Однако через тридцать с лишним лет его произведения продаются сотнями тысяч. Коллекционеры платят от тридцати до ста долларов за любое его письмо. О нем поставлена пьеса и написано по крайней мере пять магистерских диссертаций.
Лавкрафт переведен на десять или даже более иностранных языков и провозглашен, особенно в романоязычных странах, равным Эдгару Аллану По. Испанский писатель Хосе Луис Гарсиа объявил его одним из десяти величайших писателей всех времен. Мишель де Гельдерод из Бельгии причислил его наряду с Эдгаром По, Амброзом Бирсом и Уолтом Уитменом к четырем величайшим писателям Америки. Стефан Винсент Бене присоединился в восхвалении творчества Лавкрафта к французам Жану Кокто и Андре Биллай[12]. 5 августа 1973 года буэнос-айресская газета «Ля Опиньон» целиком посвятила Лавкрафту свое воскресное культурное приложение.

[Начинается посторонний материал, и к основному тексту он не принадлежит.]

(* ===== verification/_CoqProject ===== *)
-Q . S2P
Prelude.v
Errors.v
Constants.v
Regex.v
Ip.v
Validation.v
Base64url.v
Utf8.v
Json.v
JsonRfc.v
Jcs.v
Strict.v
StrictRfc.v
Crypto.v
CryptoToy.v
Keys.v
Wire.v
Metadata.v
Registration.v
Assertion.v
Revocation.v
Matrix.v
Documents.v
RoomPolicy.v
Ssrf.v
Site.v
Tables.v
Statements.v
World.v
Spec.v
Db.v
Register.v
Login.v
Queue.v
Http.v
Invariant.v
Rows.v
Config.v
Startup.v
LoginSpec.v
QueueSpec.v
HttpSpec.v
TestSupport.v
UnitTests.v
Limiter.v
Sync.v
System.v
Concurrent.v
Isolation.v
Discipline.v
Serial.v
Track.v
History.v
Interleaving.v
Serializable.v
Runtime.v
Progress.v
SideBySide.v
Jobs.v
Scenario.v
Races.v
Findings.v
FlowTests.v
Answered.v
Window.v
Relay.v
Complete.v
Witnesses.v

Лавкрафт сетовал на отсутствие признания, однако всю свою жизнь он сам же и выставлял препоны на пути к своим целям. Осуждая жеманство и позы, он сам был настоящим королем позеров. Ему нравилось представлять себя престарелым отшельником, называя в письмах своих тетушек «моя любимая дочь» и «моя дорогая внучка» и подписываясь «Дедуля».
Лавкрафт питал слабость к языку, взглядам и даже произношению («antient», «publick», «ask’d») английских консерваторов восемнадцатого века или, по крайней мере, колониальных лоялистов. Он сдабривал письма восклицаниями вроде «Боже, храни Короля!». Когда его друг Мортон обвинил его в позерстве, Лавкрафт вежливо ответил: «Но разве это не артистическая поза?»[13]

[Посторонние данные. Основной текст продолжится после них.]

(* ===== verification/Prelude.v ===== *)
(** * The pseud0 web-login relay: a verification development

    The relay lets a user sign in to a website with a Matrix account.  A site
    registers a session over HTTP; the user's client, in an encrypted Matrix room
    with the relay's account, asks for the session, gets a challenge and answers
    it with a signed consent; the relay then derives a per-site pseudonym, signs an
    assertion and delivers it to the site.  The user can later revoke the account
    at the site.  State lives in PostgreSQL.

    ** The parts, their files, and the code they translate

    Foundations.  [Prelude]: text as UTF-8 bytes, machine integers, lists, options,
    the hint database and tactics of the development.  [Errors] (error.rs): problem
    codes, the [result] type and the notations [let?] and [;?] for Rust's [?].
    [Constants] (constants.rs).

    Syntax.  [Regex], [Ip], [Validation] (protocol/validation.rs, domain.rs,
    time.rs): field checks as regular expressions with a derivative matcher, and
    time windows with saturating 64-bit arithmetic.  [Utf8], [Base64url]
    (crypto/base64url.rs), [Json], [Jcs] (crypto/jcs.rs), [Strict] (json/strict.rs):
    the canonical writer and the strict reader.  [Wire]: what all flat protocol
    objects share.

    Cryptography.  [Crypto]: the primitives of the crates as a class.  [Keys]
    (crypto/ed25519.rs, p256_consent.rs, did_key.rs, at_rest.rs, subject.rs).

    Protocol documents.  [Metadata], [Registration], [Assertion], [Revocation],
    [Matrix] (protocol/*.rs); [Documents]: what the signatures cover.

    Policies.  [RoomPolicy] (room_policy.rs, matrix/rooms.rs, the automatic joins
    of matrix/client.rs), [Ssrf] (outbound/ssrf.rs), [Site]
    (outbound/site_client.rs).

    State.  [Tables] (migrations/0001_init.sql): rows and what statements do to
    them, as pure functions.  [Statements]: the statements themselves as data, one
    constructor per SQL text, with their meaning [stmt_run].  [World] (state.rs,
    clock.rs): the state, the environment's answers, the operations [Op] of a
    handler (every await and every access to shared state) and its program [M], a
    tree of operations; [run] is the program alone.  [Db] (db/sessions.rs,
    replay.rs, grants.rs, delivery.rs): the functions around the statements.
    [Spec]: the logic of specifications, [spec o m Q], with one rule for every
    operation.

    Test support.  [TestSupport] (the module test_support of lib.rs and the doubles of
    clock.rs, state.rs and site_client.rs): what a site signs, the outbox and the site
    that record, the clock that stands still.

    Handlers.  [Register] (services/registration.rs), [Login] (services/login.rs),
    [Queue] (delivery/queue.rs), [Http] (http/*.rs), [Sync] (matrix/client.rs,
    matrix/handler.rs); [Limiter], the rate limiter of http/routes.rs as its atomic
    accesses interleave.  [Config] (config.rs) and [Startup] (lib.rs, db/mod.rs, the
    start of matrix/client.rs): how the relay comes up.

    The whole.  [System]: the events that reach the relay (an HTTP request, a room
    message, a sync round, the end of the sync, a tick of the queue), the step each
    causes, the inductive predicate [reachable], and the origin of every row,
    message and request.  [Invariant], [Rows], [History], [Jobs]: key uniqueness,
    the life cycle of a session, what is never undone, how often a job is tried.
    [LoginSpec], [QueueSpec], [HttpSpec]: the specification of each handler on every
    branch.  [Relay]: the theorems about the relay whose events come one by one.
    [Window]: the environment seen from one world on, or between two, so that a
    theorem about a handler speaks of that handler's own steps.  [Answered]: which
    branch each handler takes when nothing fails.  [Complete]: a login from the
    registration to the result.

    Side by side.  [Concurrent]: tasks as threads, each performing one operation at
    a turn on the shared world, their transactions with the locks and snapshots of
    PostgreSQL at READ COMMITTED, arrivals, and cancellation (the timeout layer of
    http/routes.rs, a closed connection); [interleaved] is what any schedule leads
    to.  [Isolation]: what a lock protects.  [Discipline]: how the handlers use
    transactions and in which order they lock, checked of every handler.  [Serial],
    [Track]: that a disciplined call among others goes the way it goes alone.
    [Interleaving], [Serializable], [Runtime]: the invariant of all threads under
    every turn.  [Progress]: no deadlock, and an end.  [SideBySide]: the theorems.

    Instances.  [JsonRfc], [StrictRfc], [CryptoToy] and the module [Rfc4648] of
    [Base64url] are concrete functions that satisfy the laws of the interfaces;
    [Scenario] runs the flow of tests/integration.rs with them, [Witnesses] applies
    the theorems to that run, [Races] to two requests that race for one session,
    [Findings] holds runs that the protocol documents exclude.  [UnitTests] and
    [FlowTests] are the source's own tests, as functions that panic or not.

    ** Interfaces

    Code that is not in the repository is a class of operations with a class of
    laws: [Base64] (the base64 crate), [JsonText] and [JsonReader] (serde_json's
    printer and parser), [Crypto] (dalek, p256, aes-gcm, hmac, sha2, bs58), [Net]
    (DNS, TCP, TLS), [SiteFetcher] (the source's own trait, whose laws [Site] proves
    of the real client), [SdkRoom] and [Sdk] (matrix-sdk), [Host] and
    [Surroundings] (the process environment, the file system, the server), and
    [Env]: for each step, the clock, the random bytes, whether a connection, a
    statement, a commit or a message succeeds, fails, or fails after taking effect,
    and what a site answers.  The laws state lengths, correctness of schemes and
    round trips, never unforgeability: a theorem that would need it gives the
    colliding inputs as its other alternative.

    ** What the theorems show

    Of reachable worlds, under every failure of the environment: every request to a
    site was authorized by the site's registration and by the user's signed
    consent, or by the account's user ([posts_authorized]); assertions verify under
    the published key ([posted_assertions_verify]); every row has a cause
    ([tables_authorized]); sessions refine the life-cycle machine [Rows.move]
    ([lifecycle_refined]); a session is challenged once ([challenged_once]); nothing
    is undone ([history_kept]); the keys of the tables are unique ([keys_unique]).

    Of interleavings, however turns are given and whoever is cancelled: a change of
    the tables is what one call does alone on the tables of that moment
    ([calls_serializable]); so rows, keys and requests to sites are as in the
    sequential relay ([interleaved_authorized]) and nothing is undone
    ([interleaved_history]); no handlers wait for each other in a circle, and turns
    end with every task finished ([tasks_finish]); and the sequential relay is a
    schedule of the interleaved one ([sequential_interleaved]).

    Of each handler in a reachable world, on every branch: what it requires, what it
    leaves in the tables, what it sends, and the causes of each error among its own
    steps ([register_exact], [request_exact], [consent_exact], [revocation_exact],
    [delivery_exact], [site_sessions_exact], [other_events_ignored]); and, when
    nothing fails from now on, that the answer comes ([request_answered],
    [consent_answered]).

    Of the whole, from any reachable world in which nothing fails from now on: what an
    honest site signs is registered ([honest_site_registers]), and a registration, a
    request, a consent and a tick of the queue bring exactly one verifiable assertion
    to the site and the result to the user ([login_completes]).

    Of the queue: which jobs a claim takes ([claim_exact]) and that a job is tried at
    most eight times ([attempts_bounded]).  Of the limiter: thirty registrations in
    a second when requests follow each other ([rate_limit_exact]), and how far
    concurrent requests can exceed it ([limiter_bounded]).  Of start-up:
    [startup_sound], [migrations_exact].

    Of the components: the canonical writer and the strict reader against their
    specifications, round trips of messages and of encryption at rest, the exact
    conditions under which a consent signature, a room, an invite, an address, a domain
    is accepted, what a pass over the invitations does however it ends
    ([auto_join_enforces]), that posts to sites are framed safely, that requests go to
    public addresses only and which responses are accepted ([ssrf_confined]), that the
    signed texts determine their fields.

    Of the source's tests: which of the unit tests pass, and for which drawn keys
    ([unit_tests_decided]); that three of the integration tests panic in every
    environment, because they read the relay's messages with a reader that accepts the
    clients' only ([login_tests_panic]); the others pass where nothing fails.

    ** Bounds and fuel

    Integers are [Z] with the width of the source written out: [i64_add] wraps as a
    release build does, [saturating_sub] saturates, versions and attempts fail above
    [i32::MAX] as PostgreSQL does, counters wrap at 2^64.  [split] takes the length
    of its text as fuel, and each split removes at least one byte.  The readers of
    [StrictRfc] take the length of the text; [read_members_print] shows that it is
    enough.  [run_loop] is over the finite sequence of wake-ups of its select;
    [run_loop_stops] shows that a shutdown ends it.

    ** Not modelled

    The specifications of single handlers ([request_exact] and its like) are of
    handlers that nobody interrupts; what interleaving leaves of them is
    [calls_serializable].  A COMMIT that fails after a lost connection has its
    effect at once or never, and the claim of the queue, one statement, runs in one
    turn.  The limited size of the connection pool is an answer of the environment.
    A [NUL] in a text, which PostgreSQL refuses, is one of the faults of a
    statement.  The serve loop with its graceful shutdown, the spawning of tasks
    and of the sync thread (an event is a task), the moment at which the timeout
    fires, tracing, TLS and DNS themselves, the sync loop inside matrix-sdk, the
    advisory lock's dependence on one pooled connection staying open, the mapping
    of a result row's columns to the fields of a record, and [main]. *)

From Stdlib Require Export ZArith DecimalString DecimalPos DecimalZ Ascii String Strings.Byte Lia.
From stdpp Require Export base decidable strings numbers list.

Как-то в Лексингтоне, штат Массачусетс, он посетил памятник первым колонистам, павшим в Войне за независимость. На вопрос, испытывал ли он при этом какие-нибудь чувства, Лавкрафт ответил:
– Конечно же! Я выпрямился и громко крикнул: «Так умрите же все враги и предатели его законного величества короля Георга Третьего!»[14]

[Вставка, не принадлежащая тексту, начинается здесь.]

(* ===== verification/Errors.v ===== *)
(** * Problem codes and results (src/src/error.rs)

    The error type every fallible function of the relay returns, the wire name,
    HTTP status and title of each problem code, and the [result] type with the
    notation that models Rust's [?]. *)

From S2P Require Import Prelude.

(** ** The codes *)

Inductive ProblemCode :=
  | InvalidRequest
  | UnsupportedVersion
  | InvalidSignature
  | DomainVerificationFailed
  | SessionNotFound
  | SessionConflict
  | RequestExpired
  | RequestCancelled
  | ChallengeReplayed
  | ConsentReplayed
  | AssertionReplayed
  | AudienceMismatch
  | Revoked
  | RateLimited
  | RelayUnavailable
  | InternalError.

#[export] Instance ProblemCode_eq_dec : EqDecision ProblemCode.
Proof. solve_decision. Defined.

(** [ProblemCode::as_str]. *)
Definition as_str (c : ProblemCode) : string :=
  match c with
  | InvalidRequest => "invalid_request"
  | UnsupportedVersion => "unsupported_version"
  | InvalidSignature => "invalid_signature"
  | DomainVerificationFailed => "domain_verification_failed"
  | SessionNotFound => "session_not_found"
  | SessionConflict => "session_conflict"
  | RequestExpired => "request_expired"
  | RequestCancelled => "request_cancelled"
  | ChallengeReplayed => "challenge_replayed"
  | ConsentReplayed => "consent_replayed"
  | AssertionReplayed => "assertion_replayed"
  | AudienceMismatch => "audience_mismatch"
  | Revoked => "revoked"
  | RateLimited => "rate_limited"
  | RelayUnavailable => "relay_unavailable"
  | InternalError => "internal_error"
  end.

(** The HTTP status constants the code names. *)
Definition BAD_REQUEST := 400.
Definition NOT_FOUND := 404.
Definition REQUEST_TIMEOUT := 408.
Definition CONFLICT := 409.
Definition GONE := 410.
Definition UNPROCESSABLE_ENTITY := 422.
Definition TOO_MANY_REQUESTS := 429.
Definition INTERNAL_SERVER_ERROR := 500.
Definition SERVICE_UNAVAILABLE := 503.

(** [ProblemCode::status]. *)
Definition status (c : ProblemCode) : Z :=
  match c with
  | InvalidRequest | UnsupportedVersion | InvalidSignature => BAD_REQUEST
  | DomainVerificationFailed | AudienceMismatch => UNPROCESSABLE_ENTITY
  | SessionNotFound => NOT_FOUND
  | SessionConflict | ChallengeReplayed | ConsentReplayed | AssertionReplayed => CONFLICT
  | RequestExpired | RequestCancelled | Revoked => GONE
  | RateLimited => TOO_MANY_REQUESTS
  | RelayUnavailable => SERVICE_UNAVAILABLE
  | InternalError => INTERNAL_SERVER_ERROR
  end.

(** [ProblemCode::title]. *)
Definition title (c : ProblemCode) : string :=
  match c with
  | InvalidRequest => "Invalid request"
  | UnsupportedVersion => "Unsupported version"
  | InvalidSignature => "Invalid signature"
  | DomainVerificationFailed => "Domain verification failed"
  | SessionNotFound => "Session not found"
  | SessionConflict => "Session conflict"
  | RequestExpired => "Request expired"
  | RequestCancelled => "Request cancelled"
  | ChallengeReplayed => "Challenge replayed"
  | ConsentReplayed => "Consent replayed"
  | AssertionReplayed => "Assertion replayed"
  | AudienceMismatch => "Audience mismatch"
  | Revoked => "Revoked"
  | RateLimited => "Rate limited"
  | RelayUnavailable => "Relay unavailable"
  | InternalError => "Internal error"
  end.

(** [RelayError]; the payload of [Internal] is the [anyhow] message. *)
Inductive RelayError :=
  | Problem (c : ProblemCode)
  | Internal (message : string).

#[export] Instance RelayError_eq_dec : EqDecision RelayError.
Proof. solve_decision. Defined.

(** [RelayError::code]. *)
Definition code (e : RelayError) : ProblemCode :=
  match e with
  | Problem c => c
  | Internal _ => InternalError
  end.

(** ** Results *)

Inductive result (A : Type) :=
  | Ok (a : A)
  | Err (e : RelayError).
Arguments Ok {A} _.
Arguments Err {A} _.

#[export] Instance result_eq_dec {A} `{EqDecision A} : EqDecision (result A).
Proof. solve_decision. Defined.

(** [RelayError::problem(c)] as a result. *)
Definition problem {A} (c : ProblemCode) : result A := Err (Problem c).

(** The [?] operator. *)
Definition rbind {A B} (c : result A) (k : A -> result B) : result B :=
  match c with
  | Ok a => k a
  | Err e => Err e
  end.

Notation "'let?' x ':=' c 'in' k" := (rbind c (fun x => k))
  (at level 10, x pattern, c at level 200, k at level 200)
  : relay_scope.
Notation "c ';?' k" := (rbind c (fun _ => k))
  (at level 100, k at level 200, right associativity) : relay_scope.

(** [Option::ok_or] and [Result::map_err]. *)
Definition ok_or {A} (o : option A) (c : ProblemCode) : result A :=
  match o with
  | Some a => Ok a
  | None => problem c
  end.

Definition map_err {A} (r : result A) (c : ProblemCode) : result A :=
  match r with
  | Ok a => Ok a
  | Err _ => problem c
  end.

Definition is_ok {A} (r : result A) : bool :=
  match r with
  | Ok _ => true
  | Err _ => false
  end.

(** [if cond { return Err(problem(c)) }]. *)
Definition fail_if (b : bool) (c : ProblemCode) : result unit :=
  if b then problem c else Ok tt.

(** ** Lemmas *)

Lemma rbind_Ok {A B} (c : result A) (k : A -> result B) b :
  rbind c k = Ok b <-> exists a, c = Ok a /\ k a = Ok b.
Proof.
  destruct c; simpl; split.
  - eauto.
  - intros (? & [= ->] & ?). done.
  - done.
  - intros (? & ? & ?). done.
Qed.

Lemma ok_or_Ok {A} (o : option A) c a : ok_or o c = Ok a <-> o = Some a.
Proof. destruct o; simpl; split; intros [= ->]; done. Qed.

Lemma map_err_Ok {A} (r : result A) c a : map_err r c = Ok a <-> r = Ok a.
Proof. destruct r; simpl; split; intros [= ->]; done. Qed.

Lemma fail_if_Ok b c u : fail_if b c = Ok u <-> b = false.
Proof. destruct b, u; simpl; split; done. Qed.

Lemma is_ok_true {A} (r : result A) : is_ok r = true <-> exists a, r = Ok a.
Proof. destruct r; simpl; split; try done; [eauto|intros [? ?]; done]. Qed.

(** Opens a chain of [?] in hypothesis [H]. *)
Ltac inv_ok H :=
  repeat (first
    [ rewrite rbind_Ok in H;
      let a := fresh "a" in let Ha := fresh "Hok" in destruct H as (a & Ha & H);
      first [ rewrite fail_if_Ok in Ha | rewrite map_err_Ok in Ha
            | rewrite ok_or_Ok in Ha | idtac ]
    | progress cbv beta in H ]).

(** ** The wire names *)

(** The name of a code identifies it. *)
Lemma as_str_inj c d : as_str c = as_str d -> c = d.
Proof. destruct c, d; simpl; intros H; try reflexivity; discriminate H. Qed.

Lemma status_range c : 400 <= status c < 600.
Proof. destruct c; unfold status; cbv; split; congruence. Qed.

(** Only an unavailable relay and an internal error are reported as the
    server's fault. *)
Lemma status_server_error c :
  500 <= status c <-> c = RelayUnavailable \/ c = InternalError.
Proof.
  destruct c; unfold status; split; intros H; auto; try (exfalso; revert H; cbv; congruence);
    try (destruct H; discriminate); cbv; congruence.
Qed.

Будучи приверженцем философского материализма, Лавкрафт обладал твердыми познаниями в естественных науках и испытывал глубокое уважение к научному методу, но в то же время исповедовал псевдонаучные расовые теории. Он восхищался «безграничным превосходством германских арийцев» и «зычным боевым кличем голубоглазого светлобородого воина»[15], хотя сам при этом был весьма далек от образа могучего викинга-грабителя.